Devon and Cornwall Police in Plymouth have a drone ready for action within 24 hours of the start of a missing person operation. They have also used their UAV to take aerial photos of a serious road accident to assess the situation and aid other emergency services.

Police forces are increasingly interested in the use of drones as part of their service, as a way to reduce costs, improve accident survey potential, assess dangerous situations, and save time in emergencies. Drones can also aid forces by entering situations initially considered dangerous for people on the ground, such as hostage or firearms circumstances.

Do police need special permissions to fly drones?

You might think that your police force needs special permission to fly in UK airspace. Actually, because it saves time and money using a UAV for police work is classed as ‘commercial gain’ so permission is not required. Instead, many emergency service forces including police and fire fighters across the UK have been trained by NQE training providers to achieve the required qualifications needed for a PfAW from the CAA.

The one caveat to permissions, and a current difficulty for police forces using drones, is that they can only be used in daylight. However, forces remain optimistic that night ration permissions will soon be granted.

Why do the police use drones?

The significant cost savings of using drones outweigh any initial outlay: for helicopter services, significant fuel cost savings are immediately obvious. Other uses include viewing the live feed of a drone-mounted HD camera to assess and document difficult terrain or dangerous situations, making them cost-effective as they save time and reduce staff risk.

Drones are also useful in highly populated scenarios where it wouldn’t be possible to deploy a helicopter and is hard for people on the ground to accurately assess a situation. For example, the London Riots a few years ago may have been able to be managed more successfully if drones had been deployed to assess crowd situations in real-time.

What drones are police forces using?

The National Police Air Service Helicopter and fixed-wing planes squadron already save £15m every year by having a centralised service. Using UAVs such as the DJI Inspire 1 will complement their service and save even more money. Using drones to pre-assess a situation before sending a helicopter is the most obvious use. A drone can also be used solely for tasks such as missing persons and suspects searches at a far lower cost than dispatching the police helicopter.

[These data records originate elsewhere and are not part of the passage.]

Lemma ws_cons K c s : (ws ⋅ K) (c :: s) ↔ (is_ws c = true ∧ (ws ⋅ K) s) ∨ K (c :: s).
Proof. apply star_one_cons. Qed.
Lemma ws_end_cons c s : ws (c :: s) ↔ is_ws c = true ∧ ws s.
Proof.
  rewrite <-(eqv (cat_eps_r ws) (c :: s)), <-(eqv (cat_eps_r ws) s), ws_cons.
  split; [by intros [?|?]|by left].
Qed.
Lemma word_cons x w K c s : (word (x :: w) ⋅ K) (c :: s) ↔ is_char (code x) c = true ∧ (word w ⋅ K) s.
Proof. cbn [word]. by rewrite in_cat_assoc, one_cons. Qed.
Lemma string_body_cons K c s : (string_body ⋅ K) (c :: s) ↔ (is_char 34 c = true ∧ K s) ∨
  (is_plain c = true ∧ (string_body ⋅ K) s) ∨ (is_char 92 c = true ∧ (escape ⋅ string_body ⋅ K) s).
Proof. rewrite (eqv (string_body_cat K) (c :: s)), !in_union, !one_cons. tauto. Qed.
Lemma escape_cons K c s : (escape ⋅ K) (c :: s) ↔ (is_escaped c = true ∧ K s) ∨
  (is_char 117 c = true ∧ (one is_hex ⋅ one is_hex ⋅ one is_hex ⋅ one is_hex ⋅ K) s).
Proof. by rewrite (eqv (escape_cat K) (c :: s)), !in_union, !one_cons. Qed.
Lemma unsigned_cons K c s : (unsigned_number ⋅ K) (c :: s) ↔
  (is_char 48 c = true ∧ (zero_rest ⋅ K) s) ∨ (is_dec19 c = true ∧ (int_rest ⋅ K) s).
Proof. by rewrite (eqv (unsigned_cat K) (c :: s)), !in_union, !one_cons. Qed.
Lemma checker_number_cons K c s : (checker_number ⋅ K) (c :: s) ↔
  (is_char 48 c = true ∧ (zero_rest ⋅ K) s) ∨ (is_dec19 c = true ∧ (int_rest ⋅ K) s) ∨
  (is_char 45 c = true ∧ (unsigned_number ⋅ K) s).
Proof. rewrite (eqv (checker_number_cat K) (c :: s)), in_union, one_cons, unsigned_cons. tauto. Qed.
Lemma zero_rest_cons K c s : (zero_rest ⋅ K) (c :: s) ↔ K (c :: s) ∨ (is_char 46 c = true ∧ (frac_rest ⋅ K) s).
Proof. by rewrite (eqv (zero_rest_cat K) (c :: s)), in_union, one_cons. Qed.
Lemma decs_cons K c s : (decs ⋅ K) (c :: s) ↔ K (c :: s) ∨ (is_dec c = true ∧ (decs ⋅ K) s).
Proof. by rewrite (eqv (decs_cat K) (c :: s)), in_union, one_cons. Qed.
Lemma frac_rest_cons K c s : (frac_rest ⋅ K) (c :: s) ↔
  K (c :: s) ∨ (is_dec c = true ∧ (frac_rest ⋅ K) s) ∨ (is_e c = true ∧ (exp_rest ⋅ K) s).
Proof. rewrite (eqv (frac_rest_cat K) (c :: s)), !in_union, !one_cons. tauto. Qed.
Lemma int_rest_cons K c s : (int_rest ⋅ K) (c :: s) ↔ K (c :: s) ∨ (is_dec c = true ∧ (int_rest ⋅ K) s) ∨
  (is_char 46 c = true ∧ (frac_rest ⋅ K) s) ∨ (is_e c = true ∧ (exp_rest ⋅ K) s).
Proof. rewrite (eqv (int_rest_cat K) (c :: s)), !in_union, !one_cons. tauto. Qed.
Lemma exp_digits_cons K c s : (exp_digits ⋅ K) (c :: s) ↔ is_dec c = true ∧ (decs ⋅ K) s.
Proof. by rewrite (eqv (exp_digits_cat K) (c :: s)), one_cons. Qed.
Lemma exp_rest_cons K c s : (exp_rest ⋅ K) (c :: s) ↔
  (is_dec c = true ∧ (decs ⋅ K) s) ∨ (is_sign c = true ∧ (exp_digits ⋅ K) s).
Proof. by rewrite (eqv (exp_rest_cat K) (c :: s)), in_union, !one_cons. Qed.
Lemma fraction_exponent_cons K c s : (fraction_exponent ⋅ K) (c :: s) ↔
  (is_char 46 c = true ∧ (one is_dec ⋅ decs ⋅ (eps ∪ exponent) ⋅ K) s) ∨ K (c :: s) ∨ (is_e c = true ∧ (exp_rest ⋅ K) s).
Proof.
  unfold fraction_exponent. rewrite in_cat_assoc, in_cat_union, in_cat_eps, in_cat_union, in_cat_eps, !in_cat_assoc, !one_cons.
  rewrite (eqv (exponent_cat K)), one_cons. rewrite (eqv (cat_assoc (one is_dec) decs _) s). tauto.
Qed.
Lemma json_number_cons K c s : (json_number ⋅ K) (c :: s) ↔
  (is_char 48 c = true ∧ (fraction_exponent ⋅ K) s) ∨ (is_dec19 c = true ∧ (decs ⋅ fraction_exponent ⋅ K) s) ∨
  (is_char 45 c = true ∧ ((one (is_char 48) ∪ one is_dec19 ⋅ decs) ⋅ fraction_exponent ⋅ K) s).
Proof.
  unfold json_number. rewrite in_cat_assoc, in_cat_union, in_cat_eps, one_cons, in_cat_assoc, in_cat_union, in_cat_assoc, !one_cons.
  rewrite (eqv (cat_assoc (one (is_char 48) ∪ one is_dec19 ⋅ decs) _ _) s). tauto.
Qed.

Other forces use the DJI Inspire 1 due to its two-man set-up option. This means one operates the drone flight path while another controls the 4K resolution camera around its 360 degree rotation without affecting drone flight (unlike the smaller Phantom 3).

Larger, more expensive, drones have been trialled by police forces in the past, but the consensus has been that they appear less stable and require more pilot training to avoid costly crashes. (One police force retired a £15,000 drone after crashing it into a river as it was too expensive to repair! That’s where drone insurance comes in handy…).

Compare the cost of this crashed drone  to the DJI Inspire 1 Dual Controller, which retails at £2,700 – they could have had five drones in action for the price of just the one large one! This means more coverage in either a large-scale operation, or for multiple operations at the same time – improving police safety and speeding up response times.